Juwadi memiliki lahan seluas 1.600 meter persegi dan biasa ditanami padi dua kali setahun dengan produktivitas 7 ton per hektar. Juwadi merasa bersyukur. Sejauh ini, semua hasil panen dikonsumsi sendiri, tidak ada yang dijual ke tengkulak.
Meski kaya akan komoditas hortikultura, Malang sebenarnya bukan termasuk 10 daerah dengan luas panen dan produksi padi terbesar di Jawa Timur (2021). Saat itu produksi padi di Malang 503.428 ton gabah kering giling (GKG), yang mana 478.078 ton GKG di antaranya dari lahan sawah dan 25.350 ton dari ladang.
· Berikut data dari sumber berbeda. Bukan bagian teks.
Lemma first_with_type_skip (σ : store) (pre post : list nat) (c : nat)
    (co : SharedObject) ty :
  (∀ (d : nat) (do : SharedObject), d ∈ pre → σ !! d = Some do → type do ≠ ty) →
  σ !! c = Some co → type co = ty →
  first_with_type σ (pre ++ c :: post) ty = Some c.
Proof.
  intros Hpre Hc Hty. induction pre as [|d pre IH]; cbn [app first_with_type].
  - rewrite Hc. by rewrite decide_True.
  - assert (Hrest : first_with_type σ (pre ++ c :: post) ty = Some c).
    { apply IH. intros e eo He. apply Hpre. by right. }
    destruct (σ !! d) as [do|] eqn:Hd; [|done].
    rewrite decide_False; [done|]. apply (Hpre d do); [by left | done].
Qed.

(** X10. When several children are tagged "samples",
    [Soundboard::deserialize] reads the first of them and no other: the
    samples are those of its children, in order. *)
Theorem Soundboard_deserialize_first_samples_child
    (σ : store) (tree : ValueTree) (o co : SharedObject)
    (pre post : list nat) (c : nat) :
  deref σ tree = Some o →
  children o = pre ++ c :: post →
  (∀ (d : nat) (do : SharedObject), d ∈ pre → σ !! d = Some do →
     type do ≠ Soundboard.SAMPLES_KEY) →
  σ !! c = Some co → type co = Soundboard.SAMPLES_KEY →
  Soundboard.getSamples (Soundboard.deserialize σ tree)
  = map (λ d, SoundSample.deserialize σ (Some d)) (children co).
Proof.
  intros Ho Hch Hpre Hc Hty. rewrite Soundboard_deserialize_eq.
  cbn [Soundboard.getSamples Soundboard.samples].
  assert (Hst : ValueTree_getChildWithName σ tree Soundboard.SAMPLES_KEY = Some c).
  { unfold ValueTree_getChildWithName. rewrite Ho, Hch.
    by apply (first_with_type_skip σ pre post c co). }
  rewrite Hst. unfold ValueTree_getNumChildren, ValueTree_getChild.
  cbn [deref mbind option_bind]. rewrite Hc.
  apply list_eq. intros i. rewrite !list_lookup_fmap.
  destruct (children co !! i) as [d|] eqn:Hd.
  - rewrite lookup_seq_lt by (by eapply lookup_lt_Some). cbn.
    replace (0 <=? Z.of_nat i) with true by (symmetry; apply Z.leb_le; lia).
    by rewrite Nat2Z.id, Hd.
  - apply lookup_ge_None in Hd. rewrite lookup_ge_None_2; [done|].
    by rewrite length_seq.
Qed.
(** * Esports tournament tracker backend: enrichment and reconciliation

    A shallow embedding of [backend/services/pandascore.py],
    [backend/models.py] and the route handlers of [backend/main.py],
    followed by the properties the specification states about them.

    Python objects decoded from JSON are values of [value]; a Python
    exception is the [Raise] branch of [result]; the provider and the
    database driver are oracles carried by [World]; a SQLAlchemy session is
    a transaction view with a list of pending inserts. *)

From Stdlib Require Import ZArith List String Ascii Bool Lia Arith.
From Stdlib Require Import DecimalString.
From Stdlib Require Import Floats.PrimFloat Floats.SpecFloat Floats.FloatOps.
From Stdlib Require Import Numbers.Cyclic.Int63.Uint63.
Import ListNotations.

Local Open Scope string_scope.
Local Open Scope Z_scope.
Local Open Scope list_scope.

(* ===================================================================== *)
(** ** Python values, exceptions, and the handful of builtins the code uses *)
(* ===================================================================== *)

(** What [response.json()] can produce, and what the enrichment builds. *)
#[warnings="-register-all"]
Inductive value : Type :=
| VNone
| VBool (b : bool)
| VInt (z : Z)
| VFloat (f : float)
| VStr (s : string)
| VList (l : list value)
| VDict (d : list (string * value)).

(** A Python dict keeps insertion order; [dict_set] overwrites in place and
    appends a key that is new. *)
Definition pydict := list (string * value).

Inductive exn : Type :=
| HTTPException (status_code : Z) (detail : string)
| Error (cls : string) (msg : string).   (* any other Exception; str(e) = msg *)

Inductive result (A : Type) : Type :=
| Ok (a : A)
| Raise (e : exn).
Arguments Ok {A} a.
Arguments Raise {A} e.

Definition bind {A B} (m : result A) (k : A -> result B) : result B :=
  match m with
  | Ok a => k a
  | Raise e => Raise e
  end.

Notation "x <- m ;; k" := (bind m (fun x => k))
  (at level 61, m at next level, right associativity).
Notation "' p <- m ;; k" := (bind m (fun x => let p := x in k))
  (at level 61, p pattern, m at next level, right associativity).

Definition type_name (v : value) : string :=
  match v with
  | VNone => "NoneType"
  | VBool _ => "bool"
  | VInt _ => "int"
  | VFloat _ => "float"
  | VStr _ => "str"
  | VList _ => "list"
  | VDict _ => "dict"
  end.

Definition AttributeError {A} (v : value) (attr : string) : result A :=
  Raise (Error "AttributeError"
           ("'" ++ type_name v ++ "' object has no attribute '" ++ attr ++ "'")).

Definition KeyError {A} (key : string) : result A :=
  Raise (Error "KeyError" ("'" ++ key ++ "'")).

Definition TypeError {A} (msg : string) : result A :=
  Raise (Error "TypeError" msg).

Fixpoint dict_get (k : string) (d : pydict) : option value :=
  match d with
  | [] => None
  | (k', v) :: d' => if String.eqb k k' then Some v else dict_get k d'
  end.

Fixpoint dict_set (k : string) (v : value) (d : pydict) : pydict :=
  match d with
  | [] => [(k, v)]
  | (k', v') :: d' =>
      if String.eqb k k' then (k', v) :: d' else (k', v') :: dict_set k v d'
  end.

Definition dict_has (k : string) (d : pydict) : bool :=
  match dict_get k d with Some _ => true | None => false end.

(** [float(z) == f] decided exactly, as Python compares an int with a float. *)
Definition float_is_int (f : float) (z : Z) : bool :=
  match Prim2SF f with
  | S754_zero _ => z =? 0
  | S754_finite s m e =>
      let v := if s then Z.neg m else Z.pos m in
      if 0 <=? e then z =? v * 2 ^ e
      else (v mod 2 ^ (- e) =? 0) && (z =? v / 2 ^ (- e))
  | _ => false
  end.

Inductive number : Type :=
| NInt (z : Z)
| NFloat (f : float).

Definition as_number (v : value) : option number :=
  match v with
  | VBool b => Some (NInt (if b then 1 else 0))
  | VInt z => Some (NInt z)
  | VFloat f => Some (NFloat f)
  | _ => None
  end.

Definition number_eq (a b : number) : bool :=
  match a, b with
  | NInt x, NInt y => x =? y
  | NFloat x, NFloat y => PrimFloat.eqb x y
  | NInt x, NFloat y => float_is_int y x
  | NFloat x, NInt y => float_is_int x y
  end.

(** Python's [==] on decoded JSON: numbers (bools included) by value, strings
    and lists structurally, dicts regardless of key order. *)
Fixpoint py_eq (a b : value) : bool :=
  match a, b with
  | VNone, VNone => true
  | VStr s, VStr t => String.eqb s t
  | VList l, VList m =>
      (fix all2 (l : list value) (m : list value) : bool :=
         match l, m with
         | [], [] => true
         | x :: l', y :: m' => py_eq x y && all2 l' m'
         | _, _ => false
         end) l m
  | VDict d, VDict e =>
      (List.length d =? List.length e)%nat &&
      (fix sub (d : pydict) : bool :=
         match d with
         | [] => true
         | (k, v) :: d' =>
             match dict_get k e with
             | Some w => py_eq v w
             | None => false
             end && sub d'
         end) d
  | VBool _, _ | VInt _, _ | VFloat _, _ =>
      match as_number a, as_number b with
      | Some x, Some y => number_eq x y
      | _, _ => false
      end
  | _, _ => false
  end.

(** Truth value of an object in a condition. *)
Definition truthy (v : value) : bool :=
  match v with
  | VNone => false
  | VBool b => b
  | VInt z => negb (z =? 0)
  | VFloat f => negb (PrimFloat.eqb f 0%float)
  | VStr s => negb (String.eqb s "")
  | VList l => match l with [] => false | _ => true end
  | VDict d => match d with [] => false | _ => true end
  end.
Lemma append_String c s t : String c s +:+ t = String c (s +:+ t).
Proof. reflexivity. Qed.

Lemma append_empty_r s : s +:+ "" = s.
Proof. induction s as [|c s IH]; [done|]. by rewrite append_String, IH. Qed.

Lemma append_assoc s t u : (s +:+ t) +:+ u = s +:+ t +:+ u.
Proof. induction s as [|c s IH]; [done|]. by rewrite !append_String, IH. Qed.

Lemma all_chars_app P s t :
  all_chars P (s +:+ t) = all_chars P s && all_chars P t.
Proof.
  induction s as [|c s IH]; simpl; [done|].
  rewrite IH. by rewrite andb_assoc.
Qed.

Lemma all_chars_impl (P Q : ascii → bool) s :
  (∀ c, P c = true → Q c = true) → all_chars P s = true → all_chars Q s = true.
Proof.
  intros HPQ. induction s as [|c s IH]; simpl; [done|].
  intros [Hc Hs]%andb_true_iff. rewrite (HPQ _ Hc). simpl. auto.
Qed.

Lemma uint_of_char_digit c o u :
  uint_of_char c o = Some u → is_digit_or_sign c = true ∧ ∃ u', o = Some u'.
Proof.
  unfold is_digit_or_sign. simpl.
  destruct o as [u'|]; [|intros H; exfalso; revert H; unfold uint_of_char;
    destruct c as [[] [] [] [] [] [] [] []]; simpl; discriminate].
  intros H. split; [|eauto].
  revert H. unfold uint_of_char.
  destruct c as [[] [] [] [] [] [] [] []]; simpl; try discriminate; done.
Qed.

Lemma uint_of_string_digits s u :
  NilEmpty.uint_of_string s = Some u → all_chars is_digit_or_sign s = true.
Proof.
  revert u. induction s as [|c s IH]; simpl; [done|].
  intros u H. apply uint_of_char_digit in H as [Hc [u' Hu']].
  rewrite Hc. simpl. eauto.
Qed.

Lemma ParseInt_chars s v :
  ParseInt s = Some v → s ≠ "" ∧ all_chars is_digit_or_sign s = true.
Proof.
  unfold ParseInt. destruct s as [|c r]; [done|].
  intros H. split; [done|].
  destruct (Ascii.eqb c "+") eqn:Hp.
  { apply Ascii.eqb_eq in Hp as ->. simpl.
    destruct r as [|c' r']; [done|].
    destruct (NilEmpty.uint_of_string (String c' r')) eqn:Hu; [|done].
    by apply uint_of_string_digits in Hu. }
  destruct (Ascii.eqb c "-") eqn:Hm.
  { apply Ascii.eqb_eq in Hm as ->. simpl.
    destruct r as [|c' r']; [done|].
    destruct (NilEmpty.uint_of_string (String c' r')) eqn:Hu; [|done].
    by apply uint_of_string_digits in Hu. }
  destruct (NilEmpty.uint_of_string (String c r)) eqn:Hu; [|done].
  by apply uint_of_string_digits in Hu.
Qed.

Lemma string_of_uint_first u :
  u ≠ Decimal.Nil →
  ∃ c r, NilEmpty.string_of_uint u = String c r
         ∧ Ascii.eqb c "+" = false ∧ Ascii.eqb c "-" = false.
Proof. destruct u; [done|..]; intros _; simpl; eauto. Qed.

Lemma is_int64_spec z : is_int64 z = true ↔ MinInt64 ≤ z ≤ MaxInt64.
Proof. unfold is_int64. rewrite andb_true_iff, !Z.leb_le. done. Qed.

Lemma ParseInt_pos_uint u :
  u ≠ Decimal.Nil →
  ParseInt (NilEmpty.string_of_uint u)
  = if is_int64 (Z.of_uint u) then Some (Z.of_uint u) else None.
Proof.
  intros Hu. destruct (string_of_uint_first u Hu) as (c & r & Hs & Hp & Hm).
  assert (NilEmpty.uint_of_string (String c r) = Some u) as Hu'
    by (rewrite <- Hs; apply NilEmpty.usu).
  unfold ParseInt. rewrite Hs, Hp, Hm, Hu'. reflexivity.
Qed.

Lemma ParseInt_Sprintf_d v : is_int64 v = true → ParseInt (Sprintf_d v) = Some v.
Proof.
  intros Hv. unfold Sprintf_d. destruct v as [|p|p]; [done|..]; simpl.
  - pose proof (DecimalPos.Unsigned.to_uint_nonnil p) as Hn.
    assert (NilZero.string_of_uint (Pos.to_uint p)
            = NilEmpty.string_of_uint (Pos.to_uint p)) as ->.
    { unfold NilZero.string_of_uint. by destruct (Pos.to_uint p). }
    rewrite ParseInt_pos_uint by done.
    unfold Z.of_uint. rewrite DecimalPos.Unsigned.of_to. simpl. by rewrite Hv.
  - pose proof (DecimalPos.Unsigned.to_uint_nonnil p) as Hn.
    assert (NilZero.string_of_uint (Pos.to_uint p)
            = NilEmpty.string_of_uint (Pos.to_uint p)) as ->.
    { unfold NilZero.string_of_uint. by destruct (Pos.to_uint p). }
    destruct (string_of_uint_first _ Hn) as (c & r & Hs & _ & _).
    assert (NilEmpty.uint_of_string (String c r) = Some (Pos.to_uint p)) as Hu'
      by (rewrite <- Hs; apply NilEmpty.usu).
    unfold ParseInt. cbn [NilZero.string_of_int Ascii.eqb Bool.eqb].
    rewrite Hs, Hu'.
    unfold Z.of_uint. rewrite DecimalPos.Unsigned.of_to.
    change (- Z.of_N (N.pos p)) with (Z.neg p). by rewrite Hv.
Qed.

Lemma Sprintf_d_inj v w :
  is_int64 v = true → is_int64 w = true → Sprintf_d v = Sprintf_d w → v = w.
Proof.
  intros Hv Hw E. apply ParseInt_Sprintf_d in Hv, Hw. rewrite E in Hv. congruence.
Qed.

Lemma Sprintf_d_chars v : all_chars is_digit_or_sign (Sprintf_d v) = true.
Proof.
  assert (∀ u, all_chars is_digit_or_sign (NilZero.string_of_uint u) = true) as Hu.
  { intros u. unfold NilZero.string_of_uint. destruct u; [done|..];
      (eapply uint_of_string_digits; apply NilEmpty.usu). }
  unfold Sprintf_d. destruct (Z.to_int v); simpl; [apply Hu|].
  rewrite Hu. done.
Qed.

Lemma Sprintf_d_nonempty v : Sprintf_d v ≠ "".
Proof.
  unfold Sprintf_d. destruct (Z.to_int v) as [u|u]; simpl; [|done].
  unfold NilZero.string_of_uint. destruct u; done.
Qed.

Lemma digits_no_sep s : all_chars is_digit_or_sign s = true → no_sep s = true.
Proof.
  apply all_chars_impl. intros c.
  destruct c as [[] [] [] [] [] [] [] []]; done.
Qed.

Lemma digits_no_dot s t :
  all_chars is_digit_or_sign (s +:+ String "." t) = false.
Proof.
  rewrite all_chars_app. simpl. apply andb_false_intro2. done.
Qed.

Lemma Sprintf_d_plain v : plain_elem (Sprintf_d v) = true.
Proof.
  pose proof (Sprintf_d_chars v) as Hc. pose proof (Sprintf_d_nonempty v) as Hn.
  unfold plain_elem. rewrite (digits_no_sep _ Hc), andb_true_r.
  destruct (Sprintf_d v) as [|c [|c' [|c'' r]]]; [done|..].
  - destruct c as [[] [] [] [] [] [] [] []]; done.
  - destruct c as [[] [] [] [] [] [] [] []]; try done.
  - destruct c as [[] [] [] [] [] [] [] []]; try done;
    destruct c' as [[] [] [] [] [] [] [] []]; done.
Qed.

Lemma no_sep_app s t : no_sep (s +:+ t) = no_sep s && no_sep t.
Proof. apply all_chars_app. Qed.

Lemma plain_elem_app s t :
  plain_elem s = true → no_sep t = true →
  all_chars is_digit_or_sign s = true → plain_elem (s +:+ t) = true.
Proof.
  unfold plain_elem. intros Hs Ht Hd.
  rewrite no_sep_app, Ht, andb_true_r.
  destruct s as [|c [|c' r]]; [done|..]; simpl in *.
  - destruct c as [[] [] [] [] [] [] [] []]; try done; by destruct t.
  - destruct c as [[] [] [] [] [] [] [] []]; try done;
    destruct c' as [[] [] [] [] [] [] [] []]; try done; by destruct r.
Qed.

Lemma Sprintf_d_meta_plain v : plain_elem (Sprintf_d v +:+ ".meta") = true.
Proof.
  apply plain_elem_app; [apply Sprintf_d_plain|done|apply Sprintf_d_chars].
Qed.

Lemma ParseInt_meta_None s : ParseInt (s +:+ ".meta") = None.
Proof.
  destruct (ParseInt (s +:+ ".meta")) as [v|] eqn:E; [|done].
  apply ParseInt_chars in E as [_ E]. by rewrite digits_no_dot in E.
Qed.

(** ** [HasSuffix] *)

Lemma substring_split s n :
  (n ≤ String.length s)%nat →
  s = substring 0 n s +:+ substring n (String.length s - n) s.
Proof.
  revert n. induction s as [|c s IH]; intros n Hn; simpl in *.
  - destruct n; done.
  - destruct n as [|n]; simpl.
    + rewrite append_empty_l. clear. f_equal.
      induction s as [|c' s IH]; simpl; [done|]. by f_equal.
    + rewrite append_String. f_equal. apply IH. lia.
Qed.

Lemma HasSuffix_app s suf : HasSuffix s suf = true → ∃ pre, s = pre +:+ suf.
Proof.
  unfold HasSuffix. intros [Hl He]%andb_true_iff.
  apply Nat.leb_le in Hl. apply String.eqb_eq in He.
  exists (substring 0 (String.length s - String.length suf) s).
  rewrite (substring_split s (String.length s - String.length suf)) at 1 by lia.
  f_equal.
  replace (String.length s - (String.length s - String.length suf))%nat
    with (String.length suf) by lia.
  done.
Qed.

Lemma Sprintf_d_not_meta v : HasSuffix (Sprintf_d v) ".meta" = false.
Proof.
  destruct (HasSuffix (Sprintf_d v) ".meta") eqn:E; [|done].
  apply HasSuffix_app in E as [pre E].
  pose proof (Sprintf_d_chars v) as Hc. rewrite E, digits_no_dot in Hc. done.
Qed.

(** ** [Split] and [JoinSep] *)

Lemma Split_nonempty s : Split s ≠ [].
Proof.
  destruct s as [|c r]; simpl; [done|].
  destruct (Ascii.eqb c sep); [done|]. by destruct (Split r).
Qed.

Lemma Split_String c r :
  Ascii.eqb c sep = false →
  ∃ x l, Split r = x :: l ∧ Split (String c r) = String c x :: l.
Proof.
  intros Hc. simpl. rewrite Hc.
  destruct (Split r) as [|x l] eqn:E; [by apply Split_nonempty in E|]. eauto.
Qed.

Lemma Split_no_sep s : no_sep s = true → Split s = [s].
Proof.
  induction s as [|c r IH]; [done|].
  unfold no_sep. simpl. intros [Hc Hr]%andb_true_iff.
  apply negb_true_iff in Hc. rewrite Hc, (IH Hr). done.
Qed.

Lemma Split_app_sep a b : Split (a +:+ String sep b) = Split a ++ Split b.
Proof.
  induction a as [|c r IH]; [done|].
  rewrite append_String. simpl.
  destruct (Ascii.eqb c sep); [by rewrite IH|].
  rewrite IH. destruct (Split r) as [|x l] eqn:E; [by apply Split_nonempty in E|].
  done.
Qed.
Angka ini naik dibandingkan dengan produksi tahun 2020 yang mencapai 481.001 ton, yang mana 450.601 ton di antaranya dari sawah dan 29.400 ton ladang. Produksi padi tertinggi pernah dicapai tahun 2017 sebesar 505.183 ton, baik di sawah maupun ladang.
Luas lahan pertanian berbasis irigasi di Kabupaten Malang mencapai 45.888 hektar (ha) atau sekitar 93 persen dari total lahan, sisanya 7 persen (3.400 ha) sawah tadah hujan. Dari luasan lahan irigasi itu 42.739 ha merupakan sawah irigasi teknis dan 3.149 ha nonteknis.
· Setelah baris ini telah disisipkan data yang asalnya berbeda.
(** On an element without id whose name no case of [parseValue] names,
    [parseValueNode] makes a constant node and leaves the element where it
    is. *)
Lemma parseValueNode_unrecognized canvas s tag rest st ip :
  input s = OpenTag tag :: rest ->
  ~ In (tagName tag) valueCaseNames ->
  JS.truthyStr (attributes tag !! "guid") = false ->
  staticReads (attributes tag !! "static") st ->
  interpolationReads (attributes tag !! "interpolation") ip ->
  forall fuel,
    exists n s',
      parseValueNode' (S (S fuel)) canvas s = Ret n s'
      /\ input s' = input s
      /\ generated s' = S (generated s)
      /\ length (heap s') = S (length (heap s)).
Proof.
  intros Hin Hn Hg Hst Hip fuel.
  cbn [parseValueNode].
  rewrite (bind_eq checkOpen _ s tag s) by (unfold checkOpen; now rewrite Hin).
  assert (Href : nodeReference Guid_xor Guid_fresh canvas (attributes tag) s
                 = Ret (inr (Guid_fresh (generated s)))
                       (withGenerated (S (generated s)) s)).
  { unfold nodeReference. unfold JS.truthyStr in Hg.
    destruct (attributes tag !! "guid") as [g|]; [rewrite Hg|]; reflexivity. }
  rewrite (bind_eq _ _ _ _ _ Href).
  assert (Hcanvas : String.eqb (tagName tag) "canvas" = false).
  { apply String.eqb_neq. intros E. apply Hn. rewrite E. cbn. tauto. }
  rewrite Hcanvas. cbn [negb].
  rewrite (bind_eq _ _ _ _ _
             (parseValue_unrecognized fuel canvas (withGenerated (S (generated s)) s)
                tag rest st ip Hin Hn Hst Hip)).
  unfold VNConst_create, alloc. unfold bind at 1. cbn [heap withGenerated].
  unfold whenAttr, Canvas_addValueNode.
  destruct (attributes tag !! "id") as [i|]; [destruct (JS.nonempty i)|];
    (eexists; eexists; split; [reflexivity|]);
    cbn; rewrite ?length_alter, ?length_app; cbn; repeat split; lia.
Qed.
Kepala Dinas Ketahanan Pangan Kabupaten Malang Agung Purwanto mengatakan, selama 2021, Kabupaten Malang surplus beras hingga 84.194 ton. Angka ini lebih baik dibandingkan dengan 2021 yang hanya surplus 73.000 ton. Pada tahun 2022 ini diharapkan surplus beras bisa di atas 84.000 ton hingga mendekati 90.000 ton.
”Tahun ini karena kemarau basah maka kemungkinan surplus kami bisa lebih tinggi lagi dibandingkan dengan tahun lalu karena semua infrastruktur dan sarana prasarana, seperti irigasi kondisinya mendukung. Pandemi Covid-19 juga melandai,” katanya.